Tuesday, May 5
Read Acts 17:16-32. In Acts 17, Paul tried to deliver the gospel message in a new context: the philosophy of Greek culture. How do different cultural backgrounds impact how we evaluate the importance of various ideas?
A background knowledge of Near Eastern culture is helpful for understanding some biblical passages. “For example, Hebrew culture attributed responsibility to an individual for acts he did not commit but that he allowed to happen. Therefore, the inspired writers of the Scriptures commonly credit God with doing actively that which in Western thought we would say He permits or does not prevent from happening, for example, the hardening of Pharaoh’s heart”. — “Methods of Bible Study”, section 4.p.
Culture also raises some important hermeneutical questions. Is the Bible culturally conditioned, and thus only relative to that culture in what it asserts? Or does the divine message given in a particular culture transcend this particular culture and speak to all human beings? What happens if one’s own cultural experience becomes the basis and litmus test for our interpretation of Scripture?
In Acts 17:26, the apostle Paul gives an interesting perspective on reality that is often overlooked when people read this text. He states that God made us all from one blood. While we are culturally very diverse, biblically speaking there is a common bond that unites all people, despite their cultural differences, and that’s because God is the Creator of all humanity. Our sinfulness and our need of salvation is not limited to one culture. We all need the salvation offered to us by the death and resurrection of Jesus Christ.
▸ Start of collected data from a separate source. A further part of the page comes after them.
(* ===== verification/ContainerClient.v ===== *)
(** * The container client

    basilica-validator: rental/container_client.rs, docker commands that are run on the
    executor through the [ssh] program.  Paths are their texts; texts are compared and
    trimmed as ASCII, characters beyond ASCII are classified by the library's tables. *)

From stdpp Require Import base gmap strings list.
From Stdlib Require Import Ascii ZArith.
From Stdlib.Floats Require Import SpecFloat.
From S2P Require Import Prelude.
From S2P Require Import Bytes.
From S2P Require Import Text.
From S2P Require Import Float64.
From S2P Require Import TextOps.
From S2P Require Import Collections.
From S2P Require Import VRentalTypes.
Local Open Scope Z_scope.
Local Open Scope prog_scope.

Record ContainerClient := {
  ssh_connection : string;
  ssh_private_key_path : option string;
  strict_host_key_checking : bool;
  known_hosts_file : option string;
  ssh_log_level : option string
}.

Definition ContainerClient_new (connection : string) (key_path : option string) : ContainerClient := {|
  ssh_connection := connection; ssh_private_key_path := key_path;
  strict_host_key_checking := false; known_hosts_file := None; ssh_log_level := Some "ERROR" |}.

Definition with_ssh_config (connection : string) (key_path : option string) (strict : bool)
    (known_hosts log_level : option string) : ContainerClient := {|
  ssh_connection := connection; ssh_private_key_path := key_path;
  strict_host_key_checking := strict; known_hosts_file := known_hosts; ssh_log_level := log_level |}.

Definition set_ssh_log_level (log_level : option string) (c : ContainerClient) : ContainerClient := {|
  ssh_connection := ssh_connection c; ssh_private_key_path := ssh_private_key_path c;
  strict_host_key_checking := strict_host_key_checking c; known_hosts_file := known_hosts_file c;
  ssh_log_level := log_level |}.

(** ** Running commands *)

Definition parse_ssh_connection (connection : string) : string * option Z :=
  match rsplit_once "@" connection with
  | Some (user, host_port) =>
      match rsplit_once ":" host_port with
      | Some (host, port_str) =>
          match parse_u16 port_str with
          | Some port_num => (user +:+ "@" +:+ host, Some port_num)
          | None => (connection, None)
          end
      | None => (connection, None)
      end
  | None => (connection, None)
  end.

Definition host_key_options (c : ContainerClient) : list string :=
  if strict_host_key_checking c then
    ["-o"; "StrictHostKeyChecking=yes"] ++
    match known_hosts_file c with
    | Some known_hosts => ["-o"; "UserKnownHostsFile=" +:+ known_hosts]
    | None => []
    end
  else ["-o"; "StrictHostKeyChecking=no"; "-o"; "UserKnownHostsFile=/dev/null"].

(** The options after those on host keys, up to the command. *)
Definition connection_options (c : ContainerClient) : list string :=
  ["-o"; "BatchMode=yes"] ++
  match ssh_log_level c with Some level => ["-o"; "LogLevel=" +:+ level] | None => [] end ++
  match ssh_private_key_path c with Some path => ["-i"; path] | None => [] end ++
  let '(connection_str, port) := parse_ssh_connection (ssh_connection c) in
  match port with Some p => ["-p"; show_int p] | None => [] end ++ [connection_str].

Definition ssh_argv (c : ContainerClient) (cmd : string) : list string :=
  host_key_options c ++ ["-o"; "ConnectTimeout=10"] ++ connection_options c ++ [cmd].

Definition execute_ssh_command (c : ContainerClient) (cmd : string) : prog (result string string) :=
  let* output := act (Ssh (ssh_argv c cmd)) in
  Ret match output with
      | None => Err "Failed to execute SSH command"
      | Some o =>
          if success o then Ok (from_utf8_lossy (stdout o))
          else Err ("SSH command failed: " +:+ from_utf8_lossy (stderr o))
      end.

(** [self.execute_ssh_command(cmd).await.context(message)?] *)
Definition ssh (c : ContainerClient) (cmd message : string) : prog (result string string) :=
  let* r := execute_ssh_command c cmd in Ret (context message r).

Section Client.
Context `{Libraries} `{HashOrder}.

(** ** Identifiers *)

Definition ascii_alphabetic (c : ascii) : bool :=
  let n := nat_of_ascii c in
  ((65 <=? n)%nat && (n <=? 90)%nat) || ((97 <=? n)%nat && (n <=? 122)%nat).

(** A character beyond ASCII has only bytes from 128 on. *)
Definition beyond_ascii (c : string) : bool := all_bytes (fun a => 128 <=? char_byte a) c.

(** [char::is_alphanumeric] and [char::is_alphabetic]. *)
Definition is_alphanumeric (c : string) : bool :=
  if beyond_ascii c then unicode_alphanumeric c
  else match c with String a EmptyString => ascii_alphabetic a || is_digit a | _ => false end.
Definition is_alphabetic (c : string) : bool :=
  if beyond_ascii c then unicode_alphabetic c
  else match c with String a EmptyString => ascii_alphabetic a | _ => false end.

Definition validate_container_id (id : string) : result string string :=
  match id with
  | EmptyString => Err "Container ID cannot be empty"
  | _ =>
      if negb (forallb is_alphanumeric (chars id)) then Err "Invalid container ID format"
      else if (64 <? String.length id)%nat then Err "Container ID too long"
      else Ok id
  end.

Definition sanitize_rental_id (rental_id : string) : string :=
  concat_str (take 32 (List.filter (fun c => is_alphanumeric c || String.eqb c "-") (chars rental_id))).

(** ** Deploying *)

Definition container_name_of (rental_id : string) : string :=
  "basilica-rental-" +:+ sanitize_rental_id rental_id.

Definition docker_cmd_parts (spec : ContainerSpec) (rental_id : string) : list string :=
  ["docker"; "run"; "-d"] ++
  match command spec with ["/bin/bash"] => ["-it"] | _ => [] end ++
  ["--name"; container_name_of rental_id;
   "--label"; "basilica.rental_id=" +:+ sanitize_rental_id rental_id].

Definition pairs_of (flag sep : string) (l : list (string * string)) : list string :=
  l ≫= (fun '(k, v) => [flag; k +:+ sep +:+ v]).

Definition port_strings (l : list PortMapping) : list string :=
  l ≫= (fun p =>
    ["-p"; show_int (host_port p) +:+ ":" +:+ show_int (container_port p) +:+
           (if String.eqb (to_lowercase (protocol p)) "udp" then "/udp" else "")]).

Definition resource_strings (r : ResourceRequirements) : list string :=
  (if f64_ltb f64_zero (cpu_cores r) then ["--cpus"; show_f64 (cpu_cores r)] else []) ++
  (if 0 <? memory_mb r then ["-m"; show_int (memory_mb r) +:+ "m"] else []) ++
  ["--gpus"; "all"; "--runtime"; "nvidia"].

Definition volume_strings (l : list VolumeMount) : list string :=
  l ≫= (fun v =>
    ["-v"; host_path v +:+ ":" +:+ container_path v +:+ (if read_only v then ":ro" else "")]).

Definition network_strings (n : NetworkConfig) : list string :=
  match net_mode n with EmptyString => [] | mode => ["--network"; mode] end.

(** All options between the fixed head of the command and the entry point; a map is visited
    in an order of its own. *)
Definition option_strings (spec : ContainerSpec) (rental_id : string) : list string :=
  pairs_of "--label" "=" (iter 0 ("labels of " +:+ rental_id) (labels spec)) ++
  pairs_of "-e" "=" (iter 0 ("environment of " +:+ rental_id) (environment spec)) ++
  port_strings (ports spec) ++
  resource_strings (resources spec) ++
  volume_strings (volumes spec) ++
  (capabilities spec ≫= (fun cap => ["--cap-add"; cap])) ++
  network_strings (network spec) ++
  (net_dns (network spec) ≫= (fun dns => ["--dns"; dns])) ++
  pairs_of "--add-host" ":" (iter 0 ("extra hosts of " +:+ rental_id) (extra_hosts (network spec))).

(** [for s in &strings { final_cmd.push(' '); final_cmd.push_str(s) }] *)
Definition push_all (l : list string) (cmd : string) : string :=
  fold_left (fun cmd s => cmd +:+ " " +:+ s) l cmd.

Definition entrypoint_string (spec : ContainerSpec) : string :=
  match entrypoint spec with
  | [] => ""
  | [e] => " --entrypoint " +:+ e
  | l => " --entrypoint " +:+ default (join " " l) (strings_to_json l)
  end.

Definition docker_run (spec : ContainerSpec) (rental_id : string) : string :=
  let final_cmd := push_all (option_strings spec rental_id)
                     (join " " (docker_cmd_parts spec rental_id)) in
  push_all (command spec) (final_cmd +:+ entrypoint_string spec +:+ " " +:+ image spec).

(** [value[key]]: [Null] where there is no such entry. *)
Definition json_index (k : string) (v : json) : json := default JNull (json_get k v).

Definition parse_u32 : string -> option Z := parse_int 0 (2 ^ 32 - 1).

Definition binding_port (container_port_proto : string) (binding : json) : list PortMapping :=
  match json_as_str (json_index "HostPort" binding) with
  | Some host =>
      let parts := split_char "/" container_port_proto in
      [{| container_port := default 0 (head parts ≫= parse_u32);
          host_port := default 0 (parse_u32 host);
          protocol := default "tcp" (parts !! 1%nat) |}]
  | None => []
  end.

Definition mapped_ports_of (container : json) : list PortMapping :=
  match json_index "Ports" (json_index "NetworkSettings" container) with
  | JObject fields =>
      fields ≫= (fun '(port_proto, bindings) =>
        match bindings with
        | JArray l => l ≫= binding_port port_proto
        | _ => []
        end)
  | _ => []
  end.

(** [serde_json::from_str::<Vec<Value>>]. *)
Definition inspect_data_of (text : string) : option (list json) :=
  match json_of_text text with Some (JArray l) => Some l | _ => None end.

Definition ContainerClient_deploy_container (c : ContainerClient) (spec : ContainerSpec) (rental_id : string)
    : prog (result string ContainerInfo) :=
  let? created := ssh c (docker_run spec rental_id) "Failed to create container" in
  let id := trim created in
  let? valid := Ret (validate_container_id id) in
  let? inspected := ssh c ("docker inspect " +:+ valid) "Failed to inspect container" in
  Ret match inspect_data_of inspected with
      | None => Err "Failed to parse container inspect data"
      | Some [] => Err "Container not found after creation"
      | Some (container :: _) =>
          Ok {| ci_container_id := id; ci_container_name := container_name_of rental_id;
                ci_mapped_ports := mapped_ports_of container; ci_status := "running";
                ci_labels := labels spec |}
      end.

(** ** Status *)

Definition json_as_i64 (v : json) : option Z :=
  match v with
  | JPosInt n => if n <? 2 ^ 63 then Some n else None
  | JNegInt n => Some n
  | _ => None
  end.

Definition status_of (id : string) (container : json) : ContainerStatus :=
  let st := json_index "State" container in
  {| cs_container_id := id;
     cs_state := default "unknown" (json_as_str (json_index "Status" st));
     exit_code := wrap_signed 32 <$> json_as_i64 (json_index "ExitCode" st);
     health := default "none" (json_as_str (json_index "Status" (json_index "Health" st)));
     started_at := json_as_str (json_index "StartedAt" st) ≫= parse_from_rfc3339;
     finished_at := json_as_str (json_index "FinishedAt" st) ≫= parse_from_rfc3339 |}.

Definition get_container_status (c : ContainerClient) (id : string)
    : prog (result string ContainerStatus) :=
  let? valid := Ret (validate_container_id id) in
  let? output := ssh c ("docker inspect " +:+ valid) "Failed to inspect container" in
  Ret match inspect_data_of output with
      | None => Err "invalid JSON"
      | Some [] => Err "Container not found"
      | Some (container :: _) => Ok (status_of id container)
      end.

(** [x as i64]. *)
Definition f64_to_i64 (x : f64) : Z :=
  match x with
  | S754_finite true m e => Z.max (- trunc_mag m e) (- 2 ^ 63)
  | S754_infinity true => - 2 ^ 63
  | _ => f64_to_uint (2 ^ 63 - 1) x
  end.

(** The characters before the first one that satisfies [f], and those from it on. *)
Fixpoint break_chars (f : string -> bool) (l : list string) : string * string :=
  match l with
  | [] => (EmptyString, EmptyString)
  | c :: l' =>
      if f c then (EmptyString, concat_str l)
      else let '(a, b) := break_chars f l' in (c +:+ a, b)
  end.

Definition size_multiplier (unit : string) : Z :=
  match to_uppercase unit with
  | "B" => 1
  | "KB" | "KIB" => 1024
  | "MB" | "MIB" => 1024 * 1024
  | "GB" | "GIB" => 1024 * 1024 * 1024
  | _ => 1
  end.

Definition parse_size_string (size_str : string) : Z :=
  let '(num_str, unit) := break_chars is_alphabetic (chars (trim size_str)) in
  f64_to_i64 (f64_mul (default f64_zero (parse_f64 num_str)) (f64_of_Z (size_multiplier unit))).

Definition parse_memory_usage (mem_usage : string) : Z :=
  match split_str " / " mem_usage with
  | [] => 0
  | used :: _ => parse_size_string (trim used)
  end.

Definition parse_network_io (net_io : string) : Z * Z :=
  match split_str " / " net_io with
  | [rx; tx] => (parse_size_string (trim rx), parse_size_string (trim tx))
  | _ => (0, 0)
  end.

Definition parse_block_io (block_io : string) : Z * Z := parse_network_io block_io.

Definition usage_of (stats : json) : ResourceUsage :=
  let field k d := default d (json_as_str (json_index k stats)) in
  let '(rx, tx) := parse_network_io (field "NetIO" "0B / 0B") in
  let '(rd, wr) := parse_block_io (field "BlockIO" "0B / 0B") in
  {| cpu_percent := default f64_zero
       (json_as_str (json_index "CPUPerc" stats) ≫= (fun s => parse_f64 (trim_end_char "%" s)));
     ru_memory_mb := parse_memory_usage (field "MemUsage" "0MiB / 0MiB");
     disk_read_bytes := rd; disk_write_bytes := wr; network_rx_bytes := rx; network_tx_bytes := tx;
     gpu_usage := [] |}.

Definition get_resource_usage (c : ContainerClient) (id : string) : prog (result string ResourceUsage) :=
  let? valid := Ret (validate_container_id id) in
  let? output := ssh c ("docker stats " +:+ valid +:+ " --no-stream --format json")
                   "Failed to get container stats" in
  Ret match json_of_text output with
      | Some stats => Ok (usage_of stats)
      | None => Err "invalid JSON"
      end.

(** ** Stopping, removing, logs *)

Definition ContainerClient_stop_container (c : ContainerClient) (id : string) (force : bool)
    : prog (result string unit) :=
  let? valid := Ret (validate_container_id id) in
  let? _ := ssh c ((if force then "docker kill " else "docker stop ") +:+ valid)
              "Failed to stop container" in
  Ret (Ok tt).

Definition remove_container (c : ContainerClient) (id : string) : prog (result string unit) :=
  let? valid := Ret (validate_container_id id) in
  let? _ := ssh c ("docker rm -f " +:+ valid) "Failed to remove container" in
  Ret (Ok tt).

Definition logs_command (id : string) (follow : bool) (tail_lines : option Z) : string :=
  join " " (["docker"; "logs"] ++ (if follow then ["-f"] else []) ++
            match tail_lines with Some n => ["--tail"; show_int n] | None => [] end ++
            ["--timestamps"; id]).

Definition ContainerClient_stream_logs (c : ContainerClient) (id : string) (follow : bool)
    (tail_lines : option Z) : prog (result string unit) :=
  let? valid := Ret (validate_container_id id) in
  let* started := act (SpawnSsh (host_key_options c ++ connection_options c ++
                                 [logs_command valid follow tail_lines])) in
  Ret (if started : bool then Ok tt else Err "Failed to start log streaming").
End Client.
Though God spoke to specific generations, He saw to it that future generations reading the Word of God would understand that those truths go beyond the local and limited circumstances during which the Bible texts were written.
As a parallel, think about algebra, which was first invented in the 9th century AD in Baghdad. Does this mean, then, that the truths and principles of this branch of mathematics are limited only to that time and place? Of course not.
The same principle applies to the truths of God’s Word. Though the Bible was written a long time ago in cultures very different from ours today, the truths it contains are as relevant to us now as they were to whom they were first addressed.